Problem to solve:
Print, in exact form, the lines below from the one containing "assert (Hat2 : queue_at" through the one containing "[done|]. split; [|auto].", and omit all others.

..............................

(* ===== verification/Vring.v ===== *)
(** * Split virtqueues (drivers/virtio/ring)

    [struct virtqueue_vring] of drivers/virtio/ring/virtio_ring.c with the
    rings of include/virtio/virtio_ring.h.  The descriptor table, the available
    ring and the used ring are lists; an index out of range is [None], as is a
    failed assertion.  Cookies, the drivers' pointers to their buffers, are
    identifiers.  The device is the other party: the functions that race with
    it take what it does in between as an argument, and a transition system of
    driver and device shows that every buffer handed over is returned exactly
    once. *)

From stdpp Require Import prelude gmap.
From S2P Require Import Prelude Sglist.

(** ** Data *)

Definition VRING_DESC_F_NEXT : Z := 1.
Definition VRING_DESC_F_WRITE : Z := 2.
Definition VRING_USED_F_NO_NOTIFY : Z := 1.
Definition VRING_AVAIL_F_NO_INTERRUPT : Z := 1.
Definition VIRTQUEUE_MAX_SIZE : Z := 32768.

Record vring_desc : Type := mk_desc {
  d_addr : Z;
  d_len : Z;
  d_flags : Z;
  d_next : Z
}.

Record virtqueue_desc_info : Type := mk_info {
  cookie : option positive;
  desc_count : Z
}.

(** The two event fields are the slots behind the rings. *)
Record vring : Type := mk_vring {
  num : Z;
  desc : list vring_desc;
  avail_flags : Z;
  avail_idx : Z;
  avail_ring : list Z;
  used_event : Z;
  used_flags : Z;
  used_idx : Z;
  used_ring : list (Z * Z);
  avail_event : Z
}.

(** [notified] counts the calls of [vq_notify_host]. *)
Record virtqueue : Type := mk_vq {
  vr : vring;
  desc_avail : Z;
  head_free_desc : Z;
  last_used_desc_idx : Z;
  uses_event_idx : bool;
  last_notified_idx : Z;
  vq_info : list virtqueue_desc_info;
  notified : Z
}.

Definition set_vring (q : virtqueue) (v : vring) : virtqueue :=
  mk_vq v (desc_avail q) (head_free_desc q) (last_used_desc_idx q) (uses_event_idx q)
    (last_notified_idx q) (vq_info q) (notified q).
Definition set_avail_flags (v : vring) (f : Z) : vring :=
  mk_vring (num v) (desc v) f (avail_idx v) (avail_ring v) (used_event v) (used_flags v)
    (used_idx v) (used_ring v) (avail_event v).
Definition set_used_event (v : vring) (e : Z) : vring :=
  mk_vring (num v) (desc v) (avail_flags v) (avail_idx v) (avail_ring v) e (used_flags v)
    (used_idx v) (used_ring v) (avail_event v).
Definition set_avail (v : vring) (idx : Z) (ring : list Z) : vring :=
  mk_vring (num v) (desc v) (avail_flags v) idx ring (used_event v) (used_flags v)
    (used_idx v) (used_ring v) (avail_event v).
Definition set_used (v : vring) (idx : Z) (ring : list (Z * Z)) : vring :=
  mk_vring (num v) (desc v) (avail_flags v) (avail_idx v) (avail_ring v) (used_event v)
    (used_flags v) idx ring (avail_event v).
Definition set_desc (v : vring) (d : list vring_desc) : vring :=
  mk_vring (num v) d (avail_flags v) (avail_idx v) (avail_ring v) (used_event v)
    (used_flags v) (used_idx v) (used_ring v) (avail_event v).

(** Array access by an unsigned index. *)
Definition zget {A} (l : list A) (i : Z) : option A := l !! Z.to_nat i.
Definition zput {A} (l : list A) (i : Z) (x : A) : option (list A) :=
  if zlen l <=? i then None else Some (<[Z.to_nat i := x]> l).

(** ** Layout *)

Definition sizeof_desc : Z := 16.
Definition sizeof_used_elem : Z := 8.
Definition sizeof_avail_hdr : Z := 4.
Definition sizeof_used_hdr : Z := 4.

(** The offsets of the rings from the start of the memory [p]. *)
Definition vring_avail_off (n : Z) : Z := n * sizeof_desc.
Definition vring_used_addr (p n align : Z) : Z :=
  Z.ldiff (p + vring_avail_off n + sizeof_avail_hdr + n * 2 + 2 + align - 1) (align - 1).

Definition vring_size (n align : Z) : Z :=
  let size := n * sizeof_desc in
  let size := size + (sizeof_avail_hdr + n * 2 + 2) in
  let size := Z.ldiff (size + align - 1) (align - 1) in
  size + (sizeof_used_hdr + n * sizeof_used_elem + 2).

(** Has the event index been passed between the old and the new index? *)
Definition vring_need_event (event_idx new_idx old_idx : Z) : bool :=
  u16 (new_idx - event_idx - 1) <? u16 (new_idx - old_idx).

(** ** Interrupt suppression and notification *)

Definition virtqueue_hasdata (q : virtqueue) : bool :=
  negb (last_used_desc_idx q =? used_idx (vr q)).

Definition virtqueue_intr_disable (q : virtqueue) : virtqueue :=
  if uses_event_idx q
  then set_vring q (set_used_event (vr q) (u16 (last_used_desc_idx q - num (vr q) - 1)))
  else set_vring q (set_avail_flags (vr q) (Z.lor (avail_flags (vr q)) VRING_AVAIL_F_NO_INTERRUPT)).

(** [device] is what the device does to the shared rings between the store
    that enables interrupts and the second check for data. *)
Definition virtqueue_intr_enable (device : vring -> vring) (q : virtqueue) : Z * virtqueue :=
  if negb (virtqueue_hasdata q) then
    let q := if uses_event_idx q
             then set_vring q (set_used_event (vr q) (u16 (last_used_desc_idx q + 0)))
             else set_vring q (set_avail_flags (vr q)
                    (Z.ldiff (avail_flags (vr q)) VRING_AVAIL_F_NO_INTERRUPT)) in
    let q := set_vring q (device (vr q)) in
    if virtqueue_hasdata q then (1, virtqueue_intr_disable q) else (0, q)
  else (1, q).

Definition virtqueue_notify_enabled (q : virtqueue) : bool :=
  if uses_event_idx q
  then vring_need_event (avail_event (vr q)) (avail_idx (vr q)) (last_notified_idx q)
  else Z.land (used_flags (vr q)) VRING_USED_F_NO_NOTIFY =? 0.

Definition virtqueue_host_notify (q : virtqueue) : virtqueue :=
  if virtqueue_notify_enabled q
  then mk_vq (vr q) (desc_avail q) (head_free_desc q) (last_used_desc_idx q) (uses_event_idx q)
         (avail_idx (vr q)) (vq_info q) (notified q + 1)
  else q.

Definition virtqueue_is_full (q : virtqueue) : bool := desc_avail q =? 0.
Definition virtqueue_vring_get_num (q : virtqueue) : Z := num (vr q).

(** ** Enqueueing *)

Definition virtqueue_ring_update_avail (v : vring) (idx : Z) : option vring :=
  ring ← zput (avail_ring v) (Z.land (avail_idx v) (num v - 1)) idx;
  Some (set_avail v (u16 (avail_idx v + 1)) ring).

(** The loop from segment [i] on: fills descriptor [idx] and follows its next
    link.  The table and the index behind the last one used. *)
Fixpoint enqueue_segs (tbl : list vring_desc) (segs : list uk_sglist_seg)
    (idx i read_bufs total : Z) : option (list vring_desc * Z) :=
  match segs with
  | [] => Some (tbl, idx)
  | s :: segs =>
      d ← zget tbl idx;
      let flags := 0 in
      let flags := if read_bufs <=? i then Z.lor flags VRING_DESC_F_WRITE else flags in
      let flags := if i <? total - 1 then Z.lor flags VRING_DESC_F_NEXT else flags in
      tbl ← zput tbl idx (mk_desc (ss_paddr s) (u32 (ss_len s)) flags (d_next d));
      enqueue_segs tbl segs (d_next d) (i + 1) read_bufs total
  end.

(** Reads [read_bufs + write_bufs] segments of the list. *)
Definition virtqueue_buffer_enqueue_segments (v : vring) (head : Z) (sg : uk_sglist)
    (read_bufs write_bufs : Z) : option (vring * Z) :=
  let total := read_bufs + write_bufs in
  segs ← memread 0 total (sg_segs sg);
  '(tbl, idx) ← enqueue_segs (desc v) segs head 0 read_bufs total;
  Some (set_desc v tbl, idx).
(* ===== verification/VsockStream.v ===== *)
(** * Accepting, closing, sending and receiving

    The rest of the operations of posix-socket on vsock sockets and the reset
    of the transport, on a good state and against any driver. *)

From stdpp Require Import prelude gmap sorting.
From S2P Require Import Prelude Tree VsockBuffer Netbuf Vsock VsockTable VsockLogic VsockCore.
From S2P Require Import VsockSocket.

Section stream.
Context {P Q D : Type} (inv : gmap positive P -> gmap positive Q -> D -> Prop) (cid : Z).
Context (ops : uk_vsockdev_ops P Q D) (max_send : Z) `{!Driver inv cid ops max_send}.
#[local] Abbreviation cwp := (cwp inv).

Lemma vsock_connect_spec i s ps al addr addr_len c :
  core_inv cid c -> attached c i s ps al -> addr_len <= zlen addr ->
  let svm := decode_svm (slice 0 sizeof_svm addr) in
  (v_state s = BOUND -> key_free i (set_peer s (mk_addr (svm_cid svm) (svm_port svm))) c) ->
  cwp (vsock_connect ops ps addr addr_len) (fun rc c' => core_inv cid c' /\
    if addr_len =? sizeof_svm then connect_post cid i s svm c rc c'
    else rc = - EINVAL /\ c' = c) c.
Proof.
  intros Hc Hat Hl svm Hf. pose proof (ci_dev _ _ Hc) as Hd.
  pose proof (attached_data _ _ _ _ _ _ Hc Hat) as Hdata. destruct Hat as [Hs Hps Hal].
  unfold vsock_connect. cstep. cstep. cstep. cstep. cstep. cstep.
  destruct (Z.eqb_spec addr_len sizeof_svm) as [->|]; cbn [negb]; [|by cstep].
  cstep. apply cwp_read_svm; [done|]. by eapply connect_svm_spec.
Qed.
(* ===== verification/VirtioVsock.v ===== *)
(** * The virtio vsock driver (drivers/virtio/vsock/virtio_vsock.c)

    The driver's state beside the core's: its part of every socket and accept
    entry, the device with its three virtqueues, the netbufs and event buffers
    it has allocated.  Memory allocation, address translation, what the device
    does to a ring while interrupts are being enabled, and giving up the CPU
    are parameters. *)

From stdpp Require Import prelude gmap.
From S2P Require Import Prelude Tree VsockBuffer Netbuf NetbufHeap Sglist Vring VirtioMmio Vsock.

(** ** Constants *)

Definition VSOCK_MAX_FRAGMENTS : Z := Z.shiftr U16_MAX PAGE_SHIFT + 2.
Definition VIRTIO_VSOCK_TYPE_STREAM : Z := 1.
Definition VIRTIO_VSOCK_TYPE_SEQPACKET : Z := 2.
Definition VIRTIO_VSOCK_OP_REQUEST : Z := 1.
Definition VIRTIO_VSOCK_OP_RESPONSE : Z := 2.
Definition VIRTIO_VSOCK_OP_RST : Z := 3.
Definition VIRTIO_VSOCK_OP_SHUTDOWN : Z := 4.
Definition VIRTIO_VSOCK_OP_RW : Z := 5.
Definition VIRTIO_VSOCK_OP_CREDIT_UPDATE : Z := 6.
Definition VIRTIO_VSOCK_OP_CREDIT_REQUEST : Z := 7.
(** The value of the enumerator of [enum uk_vsock_state]. *)
Definition UK_VSOCK_STATE_LISTENING : Z := 4.
Definition VIRTIO_VSOCK_SHUTDOWN_F_RECEIVE : Z := UK_BIT 0.
Definition VIRTIO_VSOCK_SHUTDOWN_F_SEND : Z := UK_BIT 1.
Definition VIRTIO_VSOCK_EVENT_TRANSPORT_RESET : Z := 0.
Definition STATUS_SUCCESS : Z := UK_BIT 0.
Definition STATUS_MORE : Z := UK_BIT 1.
Definition STATUS_UNDERRUN : Z := UK_BIT 2.
Definition VTVSOCK_INTR_EN : Z := UK_BIT 0.
Definition VTVSOCK_INTR_USR_EN : Z := UK_BIT 1.
Definition work_batch_size : nat := 128.
Definition sizeof_virtio_vsock : Z := 160.
Definition sizeof_accept_entry : Z := 24.
Definition sizeof_event : Z := 4.

(** ** Data *)

(** [struct virtio_vsock] and [struct virtio_vsock_accept_entry], without the
    embedded core structure. *)
Record virtio_vsock : Type := mk_vs {
  vs_type : Z; vs_peer_buf_alloc : Z; vs_peer_fwd_count : Z; vs_tx_count : Z
}.
Record virtio_vsock_accept_entry : Type := mk_ventry {
  ve_peer_buf_alloc : Z; ve_peer_fwd_count : Z
}.
(** [struct virtio_vsock_event]: the identifier the device has stored. *)
Record virtio_vsock_event : Type := mk_event { ev_id : Z }.

Record virtio_vsockdev_queue : Type := mk_queue {
  q_vq : option virtqueue;
  q_hwvq_id : Z;
  q_max_nb_desc : Z;
  q_nb_desc : Z;
  q_intr_enabled : Z;
  q_sg : uk_sglist
}.
Inductive queue_id : Set := QUEUE_RX | QUEUE_TX | QUEUE_EVENT.
#[export] Instance queue_id_eq_dec : EqDecision queue_id.
Proof. solve_decision. Defined.
Record queues : Type := mk_queues {
  qs_rx : virtio_vsockdev_queue; qs_tx : virtio_vsockdev_queue; qs_ev : virtio_vsockdev_queue
}.
(** [struct uk_vsockdev_event_handler]: whether a callback is set, the value of
    the semaphore and whether there is a dispatcher thread. *)
Record uk_vsockdev_event_handler : Type := mk_handler {
  eh_callback : bool; eh_events : Z; eh_dispatcher : bool
}.
(** [d_vdev] is the virtio device, [d_allocs] counts the calls of the allocator,
    [d_freed] tells that the structure has been freed.  [d_tx_device] is the
    device's private side of the transmit queue, which the driver never reads:
    how far it has read the available ring, and the heads it has taken and not
    completed. *)
Record virtio_vsockdev : Type := mk_dev {
  d_cid : Z;
  d_vdev : virtio_mmio_device;
  d_queues : option queues;
  d_pkts : heap;
  d_events : gmap positive virtio_vsock_event;
  d_allocs : nat;
  d_rxq_handler : uk_vsockdev_event_handler;
  d_evq_handler : uk_vsockdev_event_handler;
  d_tx_device : Z * list Z;
  d_freed : bool
}.

Definition queue_of (id : queue_id) (qs : queues) : virtio_vsockdev_queue :=
  match id with QUEUE_RX => qs_rx qs | QUEUE_TX => qs_tx qs | QUEUE_EVENT => qs_ev qs end.
Definition set_queue_of (id : queue_id) (q : virtio_vsockdev_queue) (qs : queues) : queues :=
  match id with
  | QUEUE_RX => mk_queues q (qs_tx qs) (qs_ev qs)
  | QUEUE_TX => mk_queues (qs_rx qs) q (qs_ev qs)
  | QUEUE_EVENT => mk_queues (qs_rx qs) (qs_tx qs) q
  end.
Definition set_vq (q : virtio_vsockdev_queue) (vq : option virtqueue) : virtio_vsockdev_queue :=
  mk_queue vq (q_hwvq_id q) (q_max_nb_desc q) (q_nb_desc q) (q_intr_enabled q) (q_sg q).
Definition set_intr (q : virtio_vsockdev_queue) (x : Z) : virtio_vsockdev_queue :=
  mk_queue (q_vq q) (q_hwvq_id q) (q_max_nb_desc q) (q_nb_desc q) x (q_sg q).
Definition set_sg (q : virtio_vsockdev_queue) (sg : uk_sglist) : virtio_vsockdev_queue :=
  mk_queue (q_vq q) (q_hwvq_id q) (q_max_nb_desc q) (q_nb_desc q) (q_intr_enabled q) sg.
Definition set_nb_desc (q : virtio_vsockdev_queue) (n : Z) : virtio_vsockdev_queue :=
  mk_queue (q_vq q) (q_hwvq_id q) (q_max_nb_desc q) n (q_intr_enabled q) (q_sg q).
Lemma xmit_spec p nb own evs fl d :
  dev_ok (p :: own) evs fl d -> d_pkts d !! p = Some nb -> 0 < nb_len nb ->
  dwp (virtio_vsockdev_xmit virt_to_phys vma_advise p) (fun rc d' => exists fl',
    xmitted own evs p fl d rc fl' d' /\
    (rc = - EAGAIN -> fl_tx fl' <> [] /\ tx_full d' = true /\
      (tx_ready d -> (length (fl_tx fl') < length (fl_tx fl))%nat))) d.
Proof.
  intros Hd Hp Hlen. unfold virtio_vsockdev_xmit. dstep.
  eapply dwp_mono; [by apply xmit_free_spec|]. intros _ d1 (fl1 & [H1 H2 H3 [H4 H4'] H5] & Hno & Hr).
  destruct (dev_ok_disjoint _ _ _ _ _ p Hd) as [Hnt Hnr]; [left|].
  assert (Hp1 : d_pkts d1 !! p = Some nb) by by rewrite H5.
  pose proof (do_pkt _ _ _ _ _ H1 p nb Hp1) as [_ _ [B1 _] [R1 R2] E L].
  dstep. dstep. destruct (do_queue _ _ _ _ _ H1 QUEUE_TX) as (q & vq & la & ow & Hat & Hsg & Hf & Ht & Hh).
  dstep. eapply dwp_mono; [eapply sg_single_spec; [done|done|lia..]|].
  intros rc d2 (-> & sg & -> & Hsg' & Hns & _). cbn [Z.eqb negb]. dstep.
  assert (Hd2 : dev_ok (p :: own) evs fl1 (with_queue d1 QUEUE_TX (set_sg q sg))).
  { eapply dev_ok_requeue; [done..|by destruct Hat as (? & ? & ? & ?)|done|done|done]. }
  assert (Hat2 : queue_at (with_queue d1 QUEUE_TX (set_sg q sg)) QUEUE_TX (set_sg q sg) vq).
  { eapply queue_at_with; [done|]. by destruct Hat as (? & ? & ? & ?). }
  eapply dwp_mono; [eapply (enqueue_sg_spec QUEUE_TX p true); [exact Hd2|by split|exact Hat2|cbn; lia]|].
  intros rc d3 (Hk3 & [[Hrc Hd3]|(Hd3 & E3 & Hrc)]); cbn in Hk3.
  - destruct (Z.leb_spec 0 rc); [|lia]. dstep. eapply dwp_mono; [by apply notify_spec|].
    intros _ d4 [Hd4 Hk4]. dstep. exists (fl_set QUEUE_TX (p :: fl_tx fl1) fl1). split; [|done]. split; [lia|done..| | |done].
    + intros p' Hp' _. by rewrite Hk4, Hk3, H5.
    + intros _. split; [done|]. cbn. eauto.
  - assert (rc < 0) by (unfold EINVAL, ENOSPC in *; lia). destruct (Z.leb_spec 0 rc); [lia|].
    assert (forall p', p' ∉ fl_tx fl -> p' ∉ fl_rx fl -> d_pkts d3 !! p' = d_pkts d !! p')
      by (intros p' Hp' _; by rewrite Hk3, H5).
    destruct (Z.eqb_spec rc (- ENOSPC)) as [->|]; dstep; exists fl1.
    + split; [by split|]. intros _. destruct Hrc as [?|(_ & ? & Hav)]; [done|]. split; [done|]. split; [|auto].
      rewrite E3, (tx_full_at _ _ _ Hat2), (proj2 (Z.ltb_lt _ _) Hav). destruct (virtqueue_hasdata vq) eqn:Hdt; [|done].
      destruct Hno. by exists q, vq.
    + split; [split; try done; lia|]. unfold EAGAIN, EINVAL in *. lia.
Qed.

Lemma xmit_retry_loop_spec n p nb own evs fl d :
  dev_ok (p :: own) evs fl d -> d_pkts d !! p = Some nb -> 0 < nb_len nb ->
  (length (fl_tx fl) <= n)%nat \/ tx_ready d /\ (length (fl_tx fl) <= S n)%nat ->
  dwp (xmit_retry_loop virt_to_phys vma_advise uk_sched_yield p n) (fun rc d' => exists fl',
    xmitted own evs p fl d rc fl' d') d.
Proof.
  revert fl d. induction n as [|n IH]; intros fl d Hd Hp Hlen Hn; cbn [xmit_retry_loop]; dstep;
    (eapply dwp_mono; [by eapply xmit_spec|]); intros rc d1 (fl1 & Hx & Ha);
    (destruct (Z.eqb_spec rc (- EAGAIN)) as [->|Hrc]; [|dstep; by exists fl1]);
    destruct (Ha eq_refl) as (Hne & Hfull & Hl); destruct Hx as [_ X1 X2 X3 _ X5];
    destruct X5 as (X6 & X7 & X8); [done| |done|].
  - exfalso. assert (length (fl_tx fl1) = 0)%nat as ?%nil_length_inv; [|done].
    destruct Hn as [Hn|[Hr Hn]]; [lia|]. specialize (Hl Hr). lia.
  - dstep. eapply dwp_mono; [by apply yield_progress|]. intros _ d2 (Hd2 & Hr2 & Hk2).
    destruct (dev_ok_disjoint _ _ _ _ _ p Hd) as [Hnt Hnr]; [left|].
    eapply dwp_mono; [apply IH; [done| | |]|].
    + rewrite Hk2, X3; [done..|]. by rewrite X1.
    + done.
    + right. split; [auto|]. destruct Hn as [Hn|[Hr Hn]]; [lia|]. specialize (Hl Hr). lia.
    + intros rc d3 (fl3 & [Y0 Y1 Y2 Y3 Y4 Y5]). exists fl3. split; [done|congruence..| | |].
      * intros p' Hp' Hr'. rewrite Y3, Hk2, X3; congruence || set_solver.
      * intros Hrc. destruct (Y4 Hrc) as (? & txs & ? & ?). split; [done|]. exists txs. set_solver.
      * intros Hrc. destruct (Y5 Hrc) as (? & ? & ?). split_and!; [done|set_solver|lia].
Qed.

Lemma xmit_retry_spec p nb own evs fl d :
  dev_ok (p :: own) evs fl d -> d_pkts d !! p = Some nb -> 0 < nb_len nb ->
  dwp (virtio_vsockdev_xmit_retry virt_to_phys vma_advise uk_sched_yield p)
    (fun rc d' => exists fl', xmitted own evs p fl d rc fl' d') d.
Proof.
  intros Hd Hp Hlen. unfold virtio_vsockdev_xmit_retry.
  destruct (do_queue _ _ _ _ _ Hd QUEUE_TX) as (q & vq & la & ow & Hat & Hsg & Hf & Ht & Hh).
  dstep. dstep. eapply xmit_retry_loop_spec; [done..|]. left.
  pose proof (flight_num _ _ _ _ Hf) as [_ Hl]. unfold zlen in Hl. cbn in Hl. lia.
Qed.
End transmit.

..............................

Expected answer:
  assert (Hat2 : queue_at (with_queue d1 QUEUE_TX (set_sg q sg)) QUEUE_TX (set_sg q sg) vq).
  { eapply queue_at_with; [done|]. by destruct Hat as (? & ? & ? & ?). }
  eapply dwp_mono; [eapply (enqueue_sg_spec QUEUE_TX p true); [exact Hd2|by split|exact Hat2|cbn; lia]|].
  intros rc d3 (Hk3 & [[Hrc Hd3]|(Hd3 & E3 & Hrc)]); cbn in Hk3.
  - destruct (Z.leb_spec 0 rc); [|lia]. dstep. eapply dwp_mono; [by apply notify_spec|].
    intros _ d4 [Hd4 Hk4]. dstep. exists (fl_set QUEUE_TX (p :: fl_tx fl1) fl1). split; [|done]. split; [lia|done..| | |done].
    + intros p' Hp' _. by rewrite Hk4, Hk3, H5.
    + intros _. split; [done|]. cbn. eauto.
  - assert (rc < 0) by (unfold EINVAL, ENOSPC in *; lia). destruct (Z.leb_spec 0 rc); [lia|].
    assert (forall p', p' ∉ fl_tx fl -> p' ∉ fl_rx fl -> d_pkts d3 !! p' = d_pkts d !! p')
      by (intros p' Hp' _; by rewrite Hk3, H5).
    destruct (Z.eqb_spec rc (- ENOSPC)) as [->|]; dstep; exists fl1.
    + split; [by split|]. intros _. destruct Hrc as [?|(_ & ? & Hav)]; [done|]. split; [done|]. split; [|auto].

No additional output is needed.